Çek o kıllı kollarını tabağımdan!
Binlerce garip huyum olmasına rağmen (çoraplıyken ıslak bir yere basınca ayağımı kesecek kadar huylanmak, alarmdan önce uyanıp telefona gözlerimi dikerek çalmasını beklemek, çanta taşımamak için her şeyi cebime doldurmak vs..) yalnız olmadığımı bildiğim bir alışkanlığım daha var:
Yemek yerken bir şey izlemek. Ama sıradan bir şey değil, güzel bir şey izlemek en büyük zevkim. Önceden hazırlanmış bir film olur, yemeği dizinin başlama saatine denk getirmek olur... Benim gibi huyluların çok olduğuna da bizzat şahit oldum. Benim bu zevkim biraz boyut değiştirmiş durumda. Yemek yerken yemek programı izlemek en sevdiğim şey son bir kaç senedir.

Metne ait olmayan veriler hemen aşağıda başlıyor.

(** a connection that answers no ping does not survive two turns of the heartbeat: whatever else
    happens between them and after, a socket with no pong in between is closed, and it stays closed. *)
Theorem heartbeat_closes {JS : JsRuntime} cfg p es1 es2 b1 b2 c c' :
  EPong ∉ es1 → ws_run cfg p (EHeartbeat b1 :: es1 ++ EHeartbeat b2 :: es2) c = Some c' → is_open c' = false.
Proof.
  simpl. intros Hp (c2 & H1 & (c3 & Hn & H2)%bind_Some)%ws_run_app.
  apply fades_run in H1 as [Ha _]; [|done]. apply not_true_iff_false. intros Ho.
  apply (closed_stays _ _ _ _ _ H2) in Ho. simpl in Hn. simplify_eq.
  unfold heartbeat in Ho. destruct (isAlive c2) eqn:Halive; [|done].
  specialize (Ha eq_refl). unfold heartbeat in Ha. destruct (isAlive c) eqn:Hc, b1; simpl in Ha; congruence.
Qed.

(** ** A socket that closes early *)

(** What a connection holds after its cleanup it keeps. *)
Record holds (job_id : pystr) (c : Conn) : Prop := {
  h_finished : clean_at c = CFinished;
  h_cleaned : cleanedUp c = true;
  h_slot : slotJobId c = Some job_id;
  h_subscriber : subscriber c = true;
  h_released : released c = [];
  h_started : unslotted (start_at c) = false;
}.

Lemma holds_finish job_id c : holds job_id c → holds job_id (finish c).
Proof. intros []. unfold finish. destruct (settled c); [done|]. rewrite h_cleaned0. by constructor. Qed.
(** ** The table of keys ([loadConfig]) *)

Definition js_space (c : Z) : bool :=
  in_range 9 13 c || (c =? 32) || (c =? 0xA0) || (c =? 0x1680) || in_range 0x2000 0x200A c || in_range 0x2028 0x2029 c ||
  (c =? 0x202F) || (c =? 0x205F) || (c =? 0x3000) || (c =? 0xFEFF).

Definition js_trim (s : pystr) : pystr := rev (drop_while js_space (rev (drop_while js_space s))).

Definition csvToArray (value : pystr) : list pystr :=
  filter (λ s, s ≠ []) (map js_trim (split_char 44 value)).

Definition add_key (m : gmap pystr UserTier) (entry : pystr) : gmap pystr UserTier :=
  match split_char 58 entry with
  | [] | [] :: _ => m
  | key :: rest => <[key := if bool_decide (head rest = Some (u "premium")) then Premium else Authenticated]> m
  end.

Definition api_key_map (API_KEYS : pystr) : gmap pystr UserTier := fold_left add_key (csvToArray API_KEYS) ∅.

(** ** base64url reads back *)

Lemma b64_ind (P : bytes → Prop) :
  P [] → (∀ x, P [x]) → (∀ x y, P [x; y]) → (∀ x y z b, P b → P (x :: y :: z :: b)) → ∀ b, P b.
Proof.
  intros H0 H1 H2 H3. fix IH 1. intros [|x [|y [|z b]]]; [done|done|done|]. apply H3, IH.
Qed.

(** [n] is a digit of base 64. *)
Definition sextet (n : Z) : Prop := 0 ≤ n < 64.

Lemma byte_sextets x y : 0 ≤ x < 256 → 0 ≤ y < 256 →
  sextet (x / 4) ∧ sextet (x mod 4 * 16) ∧ sextet (x mod 4 * 16 + y / 16) ∧ sextet (x mod 16 * 4) ∧
  sextet (x mod 16 * 4 + y / 64) ∧ sextet (x mod 64).
Proof. unfold sextet. intros. split_and!; try lia; Z.to_euclidean_division_equations; lia. Qed.
(** * SonicFlux Node.js server: a shallow embedding of app.js, route.js and timer.js

    The server keeps a registry of players ([all_players_list]), an occupancy
    count per room ([roomCount]), the round phase ([round_in_progress]) and a
    self-calibrating one-second timer.  The embedding follows the source
    function by function.  State that JavaScript mutates in place lives in a
    [world] record; every routine is a computation in a small state and
    exception monad, because several JavaScript expressions of the source can
    throw: [TypeError] on a property of [undefined], on [trim] of a value
    that is no string, and on an object that has no primitive value where
    one is needed ([parseInt], the comparator of the sorts, a string
    concatenation); [ReferenceError] on the implicit global [player].  An
    exception ends the handler or the timer callback that is running and
    leaves the state as it is at the throw.

    Not modelled: [console.log] output (the one argument of it that can
    throw while it is put together is), the HTTP route of the diagnostic
    client, and the framing of the socket transport (only the calls the
    code makes on it are recorded).  [stop] of timer.js, which app.js
    never calls, is no input of the transition system; it is embedded on
    its own.  The wall clock is an input: a routine that
    calls [Date.getTime()] takes the reading as an argument.
    [Array.prototype.sort] is a parameter of the routines that sort; what
    is assumed of it is stated where it is used ([sorts]).

    The first part of the file is the embedding and the vocabulary of the
    statements; the properties follow, the claims of the specification
    among them, each under the id of its claim. *)

From Stdlib Require Import ZArith String Ascii DecimalString Lia.
From Stdlib Require DecimalZ DecimalPos.
From stdpp Require Import gmap strings list fin_maps list_numbers sorting.

Open Scope Z_scope.

(** ** JavaScript values carried by requests

    Request payloads are JSON: undefined (an absent field), null, booleans,
    numbers, strings and objects; arrays are left out.  Numbers are
    restricted to integers: [JNum z] is the Number nearest to [z], which
    is [z] itself up to 2^53.  A string is kept as the bytes of its UTF-8
    encoding. *)

#[warnings="-register-all"]
Inductive jsval :=
| JUndefined
| JNull
| JBool (b : bool)
| JNum (z : Z)
| JStr (s : string)
| JObj (fields : list (string * jsval)).

(** [!v] is true for undefined, null, false, 0 and the empty string. *)
Definition truthy (v : jsval) : bool :=
  match v with
  | JUndefined | JNull => false
  | JBool b => b
  | JNum z => negb (z =? 0)
  | JStr s => negb (String.eqb s EmptyString)
  | JObj _ => true
  end.

(** [v == null], also written [typeof v == 'undefined' || v == null]. *)
Definition nullish (v : jsval) : bool :=
  match v with
  | JUndefined | JNull => true
  | _ => false
  end.

Fixpoint assoc_get {A} (k : string) (l : list (string * A)) : option A :=
  match l with
  | [] => None
  | (k', v) :: l' => if String.eqb k k' then Some v else assoc_get k l'
  end.

(** [v.k] on a value that is neither undefined nor null: primitives have no
    own property of the names the server reads. *)
Definition get_prop (v : jsval) (k : string) : jsval :=
  match v with
  | JObj fields => default JUndefined (assoc_get k fields)
  | _ => JUndefined
  end.

(** ** Numbers as strings (ECMAScript, Number::toString)

    An integer below 2^53 prints as its decimal.  Above, JavaScript prints
    the shortest decimal that denotes the same Number, in exponent form
    from 10^21 on. *)

Definition Z_to_string (z : Z) : string := NilZero.string_of_int (Z.to_int z).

Normalde de bu programları izlemeye bayılırım ama açken izleyince yaptıkları her şeyi canım çektiği için yemek yerken izleyip, bir şekilde nefsimi terbiye ediyorum. Mercimek çorbası içerken waffle tarifi izlemek biraz absürd olsa da en azından canım çektiği için kendimi müşkül durumda bırakmamış oluyorum ve yoğurdumdan bir kaşık daha alıyorum...

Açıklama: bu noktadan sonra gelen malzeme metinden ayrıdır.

(** * Thrift binary protocol decoder (test-infrastructure/proxy-server/thrift_decoder.py)

    A shallow embedding of the [ThriftDecoder] class and of the module-level
    functions [decode_thrift_message] and [format_thrift_message], followed by
    the properties of the decoder stated in the specification.

    Conventions of the embedding.
    - A Python [bytes] object is a [list byte]; a Python [str] is the
      [string] of its UTF-8 encoding (one [ascii] per byte), which is
      injective on the strings the decoder can build.
    - A Python [int] is a [Z]; a [float] is kept as the 64-bit pattern that
      was read from the wire.
    - A Python [dict] whose iteration order is observable is an association
      list in insertion order ([dict_set] is [d[k] = v]); the id-to-name
      table, of which only lookups and the size are used, is a [gmap].
    - The decoder object is a record; every method is a function from the
      decoder to an [outcome] that carries the decoder as the method left
      it, whether it returned or raised. *)

From Stdlib Require Import ZArith NArith Lia List Bool Ascii String.
From Stdlib.Strings Require Import Byte.
From Stdlib Require Import Sorted.
From stdpp Require Import base decidable option list strings pretty gmap.

Import ListNotations.
Local Open Scope Z_scope.

(** ** Python values produced by the decoder *)

#[local] Set Warnings "-register-all".

Inductive value : Type :=
| VBool (b : bool)
| VInt (n : Z)
| VFloat (bits : Z)
| VStr (s : string)
| VList (xs : list value)
| VDict (kvs : list (value * value))
| VStruct (fs : list (string * value))
| VField (type_name : string) (v : value) (field_id : Z)
| VFieldErr (type_name : string) (err : string) (field_id : Z).

(** [VList] is a Python list (Thrift set and list), [VDict] the dict built
    by [_read_map], [VStruct] the dict built by [read_struct] (string keys),
    [VField] the dict [{"type": t, "value": v, "field_id": i}] and
    [VFieldErr] the dict [{"type": t, "error": msg, "field_id": i}]. *)

(** ** Exceptions *)

Inductive py_exn : Type :=
| EOFError (msg : string)
| ValueError (msg : string)
| TypeError (msg : string)
| UnicodeDecodeError (msg : string).

Definition exn_str (e : py_exn) : string :=
  match e with
  | EOFError m | ValueError m | TypeError m | UnicodeDecodeError m => m
  end.

Definition exn_type_name (e : py_exn) : string :=
  match e with
  | EOFError _ => "EOFError"
  | ValueError _ => "ValueError"
  | TypeError _ => "TypeError"
  | UnicodeDecodeError _ => "UnicodeDecodeError"
  end.

Definition is_EOFError (e : py_exn) : bool :=
  match e with EOFError _ => true | _ => false end.

(** ** The decoder object *)

Record decoder : Type := mkDecoder {
  stream : list byte;            (* unread part of the BytesIO *)
  pos : Z;
  data_len : Z;
  method_name : option string;
  message_type : option Z;
  field_name_map : gmap Z string
}.

Definition set_stream (bs : list byte) (s : decoder) : decoder :=
  mkDecoder bs (pos s) (data_len s) (method_name s) (message_type s)
            (field_name_map s).

Definition add_pos (n : Z) (s : decoder) : decoder :=
  mkDecoder (stream s) (pos s + n) (data_len s) (method_name s)
            (message_type s) (field_name_map s).

(** [ThriftDecoder.__init__] *)
Definition new_decoder (data : list byte) (name : option string) : decoder :=
  mkDecoder data 0 (Z.of_nat (length data)) name None ∅.

(** A call either returns, raises, or (in the embedding only) runs out of
    the fuel given to a [while] loop. *)
Inductive outcome (A : Type) : Type :=
| Return (a : A) (s : decoder)
| Raise (e : py_exn) (s : decoder)
| OutOfFuel.
Arguments Return {A} a s.
Arguments Raise {A} e s.
Arguments OutOfFuel {A}.

Definition M (A : Type) : Type := decoder -> outcome A.

Definition ret {A} (a : A) : M A := fun s => Return a s.
Definition raise {A} (e : py_exn) : M A := fun s => Raise e s.
Definition bind {A B} (m : M A) (k : A -> M B) : M B :=
  fun s => match m s with
           | Return a s' => k a s'
           | Raise e s' => Raise e s'
           | OutOfFuel => OutOfFuel
           end.

Notation "'let*' x ':=' m 'in' k" := (bind m (fun x => k))
  (at level 10, x name, m at level 100, k at level 200).

(** [self.stream.read(n)]: at most [n] bytes, all consumed from the stream. *)
Definition stream_read (n : nat) : M (list byte) :=
  fun s => Return (take n (stream s)) (set_stream (drop n (stream s)) s).

Definition advance (n : Z) : M unit := fun s => Return tt (add_pos n s).
Definition get_pos : M Z := fun s => Return (pos s) s.

(** ** struct.unpack, big endian *)

Definition be_unsigned (bs : list byte) : Z :=
  fold_left (fun acc b => acc * 256 + Z.of_N (Byte.to_N b)) bs 0.

Definition be_signed (bs : list byte) : Z :=
  let u := be_unsigned bs in
  let w := 8 * Z.of_nat (length bs) in
  if u <? 2 ^ (w - 1) then u else u - 2 ^ w.

Definition eof_at (p : Z) : py_exn :=
  EOFError ("Unexpected end of stream at position " +:+ pretty p).

Definition read_fixed (n : nat) : M (list byte) :=
  let* data := stream_read n in
  if (length data <? n)%nat
  then (let* p := get_pos in raise (eof_at p))
  else (let* _ := advance (Z.of_nat n) in ret data).

Definition read_byte : M Z := let* b := read_fixed 1 in ret (be_signed b).
Definition read_i16 : M Z := let* b := read_fixed 2 in ret (be_signed b).
Definition read_i32 : M Z := let* b := read_fixed 4 in ret (be_signed b).
Definition read_i64 : M Z := let* b := read_fixed 8 in ret (be_signed b).
Definition read_double : M Z := let* b := read_fixed 8 in ret (be_unsigned b).

(** ** bytes.decode("utf-8") and bytes.hex() *)

Definition in_range (lo hi : N) (b : byte) : bool :=
  let n := Byte.to_N b in ((lo <=? n) && (n <=? hi))%N.

Definition cont (b : byte) : bool := in_range 128 191 b.

(** Well-formed UTF-8 as accepted by the strict codec: no overlong forms,
    no surrogates, nothing above U+10FFFF. *)
Fixpoint utf8_valid (bs : list byte) : bool :=
  match bs with
  | [] => true
  | b0 :: r0 =>
    if in_range 0 127 b0 then utf8_valid r0
    else match r0 with
    | [] => false
    | b1 :: r1 =>
      if in_range 194 223 b0 then cont b1 && utf8_valid r1
      else match r1 with
      | [] => false
      | b2 :: r2 =>
        if in_range 224 239 b0 then
          (if in_range 224 224 b0 then in_range 160 191 b1
           else if in_range 237 237 b0 then in_range 128 159 b1
           else cont b1) && cont b2 && utf8_valid r2
        else match r2 with
        | [] => false
        | b3 :: r3 =>
          if in_range 240 244 b0 then
            (if in_range 240 240 b0 then in_range 144 191 b1
             else if in_range 244 244 b0 then in_range 128 143 b1
             else cont b1) && cont b2 && cont b3 && utf8_valid r3
          else false
        end
      end
    end
  end.

Definition hex_digit (n : N) : ascii :=
  ascii_of_N (if (n <? 10)%N then 48 + n else 87 + n)%N.

Fixpoint bytes_hex (bs : list byte) : string :=
  match bs with
  | [] => ""
  | b :: r =>
    let n := Byte.to_N b in
    String (hex_digit (n / 16)) (String (hex_digit (n mod 16)) (bytes_hex r))
  end.

(** ** read_string *)

Definition read_string : M string :=
  let* len := read_i32 in
  if len <? 0 then raise (ValueError ("Invalid string length: " +:+ pretty len))
  else if len >? 10 * 1024 * 1024
  then raise (ValueError ("String length too large: " +:+ pretty len))
  else
    let* data := stream_read (Z.to_nat len) in
    if (length data <? Z.to_nat len)%nat then
      let* p := get_pos in
      raise (EOFError
        ("Unexpected end of stream while reading string at position "
           +:+ pretty p))
    else
      let* _ := advance len in
      if utf8_valid data then ret (string_of_list_byte data)
      else
        let preview := bytes_hex (take 50 data) in
        let preview := if (50 <? length data)%nat
                       then preview +:+ "..." else preview in
        ret ("<binary:" +:+ preview +:+ ">").

(** ** Python dictionaries in insertion order *)

(** [d[k] = v]: an existing key keeps its place (and its key object) and
    takes the new value; a new key goes to the end. *)
Fixpoint dict_set {K V} (eqb : K -> K -> bool) (k : K) (v : V)
    (d : list (K * V)) : list (K * V) :=
  match d with
  | [] => [(k, v)]
  | (k', v') :: r =>
    if eqb k' k then (k', v) :: r else (k', v') :: dict_set eqb k v r
  end.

Yemek programı düşkünlüğüm üst seviyede iken, Türk televizyonlarında izlediğim şeylere inanamaz hale geldim artık. En afillisinden en yöreseline bütün yemek programlarını izleyen biri olarak bu sektöre lüften birisi el atsın... Dayanılacak gibi değil çünkü...
Şu eline yaka mikrafonunu alıp köy köy gezme ekolü daha ne kadar sürecek, bütün sunucular fil gibi oldu yemek yemekten! Tamam mutfağımız harika, yaşasın yöresel yemekler ama her Anadolu şehrinde bir küçük baş hayvanı masaya yatırıp, pirinci, domatesi biberi pişirmek dışında bir numara yok. Ülkenin yarısı aç geziyor, bunlar 5 tane dana pişiyor ekranda. Sorsan "halktan, yerel" programlar yapıyorlar...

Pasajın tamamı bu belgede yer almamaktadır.